▶ TASK GOAL
In the data, extract each line that holds the string "numbers".

[Source data]
******************************

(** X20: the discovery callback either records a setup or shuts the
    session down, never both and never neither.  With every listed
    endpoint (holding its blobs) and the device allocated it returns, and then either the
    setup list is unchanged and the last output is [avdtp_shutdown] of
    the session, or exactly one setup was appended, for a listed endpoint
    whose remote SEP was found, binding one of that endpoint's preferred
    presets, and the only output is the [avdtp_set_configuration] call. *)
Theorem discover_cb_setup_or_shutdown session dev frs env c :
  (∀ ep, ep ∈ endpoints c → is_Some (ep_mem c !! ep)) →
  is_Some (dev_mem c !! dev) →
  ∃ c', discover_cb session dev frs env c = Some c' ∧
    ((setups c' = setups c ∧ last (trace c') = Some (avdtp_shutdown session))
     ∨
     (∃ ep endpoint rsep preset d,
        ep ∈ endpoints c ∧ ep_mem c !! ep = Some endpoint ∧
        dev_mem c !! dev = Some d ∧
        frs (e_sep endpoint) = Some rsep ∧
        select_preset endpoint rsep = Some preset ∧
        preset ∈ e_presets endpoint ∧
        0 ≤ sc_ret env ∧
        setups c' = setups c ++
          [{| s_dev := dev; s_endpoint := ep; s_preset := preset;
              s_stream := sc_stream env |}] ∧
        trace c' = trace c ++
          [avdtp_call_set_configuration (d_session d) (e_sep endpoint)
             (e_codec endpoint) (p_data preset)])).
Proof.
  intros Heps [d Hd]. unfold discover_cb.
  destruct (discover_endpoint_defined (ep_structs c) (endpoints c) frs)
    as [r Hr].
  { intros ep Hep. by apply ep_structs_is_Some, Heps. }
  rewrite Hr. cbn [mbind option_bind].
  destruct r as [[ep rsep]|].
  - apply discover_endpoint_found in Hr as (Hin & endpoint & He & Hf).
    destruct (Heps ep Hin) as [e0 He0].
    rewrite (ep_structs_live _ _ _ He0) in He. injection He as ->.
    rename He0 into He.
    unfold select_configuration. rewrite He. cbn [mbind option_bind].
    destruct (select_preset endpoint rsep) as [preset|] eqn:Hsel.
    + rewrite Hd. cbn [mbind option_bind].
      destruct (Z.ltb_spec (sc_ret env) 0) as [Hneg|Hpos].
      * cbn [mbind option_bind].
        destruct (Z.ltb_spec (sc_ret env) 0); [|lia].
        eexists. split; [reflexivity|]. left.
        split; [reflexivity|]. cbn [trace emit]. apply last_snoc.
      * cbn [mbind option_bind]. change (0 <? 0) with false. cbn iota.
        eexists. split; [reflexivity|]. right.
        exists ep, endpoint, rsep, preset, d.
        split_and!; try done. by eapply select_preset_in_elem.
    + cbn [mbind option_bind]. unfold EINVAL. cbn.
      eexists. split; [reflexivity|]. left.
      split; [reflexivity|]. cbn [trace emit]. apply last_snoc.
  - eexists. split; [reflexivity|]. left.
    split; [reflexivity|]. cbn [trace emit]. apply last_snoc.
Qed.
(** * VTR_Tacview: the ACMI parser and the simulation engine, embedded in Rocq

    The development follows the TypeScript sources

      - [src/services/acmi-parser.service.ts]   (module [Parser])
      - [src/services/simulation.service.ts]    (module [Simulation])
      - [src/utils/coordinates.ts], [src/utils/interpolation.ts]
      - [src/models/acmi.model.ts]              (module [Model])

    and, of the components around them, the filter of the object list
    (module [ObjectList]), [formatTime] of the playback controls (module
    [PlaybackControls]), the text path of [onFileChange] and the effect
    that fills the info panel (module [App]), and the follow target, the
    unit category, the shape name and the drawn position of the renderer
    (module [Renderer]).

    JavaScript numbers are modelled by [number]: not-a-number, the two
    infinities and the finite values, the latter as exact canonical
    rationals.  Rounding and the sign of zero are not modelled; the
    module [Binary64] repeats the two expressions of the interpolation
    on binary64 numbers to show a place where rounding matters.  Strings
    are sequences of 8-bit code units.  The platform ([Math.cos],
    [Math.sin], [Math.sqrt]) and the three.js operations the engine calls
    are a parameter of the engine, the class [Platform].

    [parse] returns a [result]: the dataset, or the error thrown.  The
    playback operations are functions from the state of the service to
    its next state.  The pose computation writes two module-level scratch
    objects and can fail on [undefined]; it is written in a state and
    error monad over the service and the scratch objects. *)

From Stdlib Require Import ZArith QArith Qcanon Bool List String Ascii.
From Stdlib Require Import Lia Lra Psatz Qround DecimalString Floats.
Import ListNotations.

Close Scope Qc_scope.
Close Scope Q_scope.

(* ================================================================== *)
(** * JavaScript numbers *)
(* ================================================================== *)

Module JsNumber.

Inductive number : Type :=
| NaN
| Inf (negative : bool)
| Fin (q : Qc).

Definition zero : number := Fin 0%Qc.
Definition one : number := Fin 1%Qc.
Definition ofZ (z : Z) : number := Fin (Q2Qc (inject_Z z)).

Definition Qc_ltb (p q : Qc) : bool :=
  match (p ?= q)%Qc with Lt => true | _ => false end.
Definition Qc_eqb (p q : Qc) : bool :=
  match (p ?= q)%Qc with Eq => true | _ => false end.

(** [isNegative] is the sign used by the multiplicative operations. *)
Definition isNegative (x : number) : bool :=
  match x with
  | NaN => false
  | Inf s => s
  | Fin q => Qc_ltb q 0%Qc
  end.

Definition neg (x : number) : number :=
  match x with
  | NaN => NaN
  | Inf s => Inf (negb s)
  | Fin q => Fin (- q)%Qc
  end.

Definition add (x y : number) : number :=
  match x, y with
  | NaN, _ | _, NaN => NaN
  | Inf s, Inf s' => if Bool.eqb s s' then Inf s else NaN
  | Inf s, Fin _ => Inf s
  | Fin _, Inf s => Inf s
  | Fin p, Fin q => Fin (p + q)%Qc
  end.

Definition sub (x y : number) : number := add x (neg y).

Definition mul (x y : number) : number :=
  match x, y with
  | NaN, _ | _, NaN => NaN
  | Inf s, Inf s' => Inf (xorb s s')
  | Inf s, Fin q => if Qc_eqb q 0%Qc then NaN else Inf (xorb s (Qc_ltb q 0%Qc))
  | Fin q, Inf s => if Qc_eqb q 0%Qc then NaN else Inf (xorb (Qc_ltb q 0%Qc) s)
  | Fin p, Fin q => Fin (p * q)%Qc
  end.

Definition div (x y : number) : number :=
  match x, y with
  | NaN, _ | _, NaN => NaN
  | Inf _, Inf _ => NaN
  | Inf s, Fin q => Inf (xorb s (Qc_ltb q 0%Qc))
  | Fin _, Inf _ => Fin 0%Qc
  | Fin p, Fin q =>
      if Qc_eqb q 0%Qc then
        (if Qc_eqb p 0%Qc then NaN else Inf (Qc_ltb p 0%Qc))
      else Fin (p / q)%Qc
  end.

******************************

▶ WORKED SOLUTION
    JavaScript numbers are modelled by [number]: not-a-number, the two
    on binary64 numbers to show a place where rounding matters.  Strings
(** * JavaScript numbers *)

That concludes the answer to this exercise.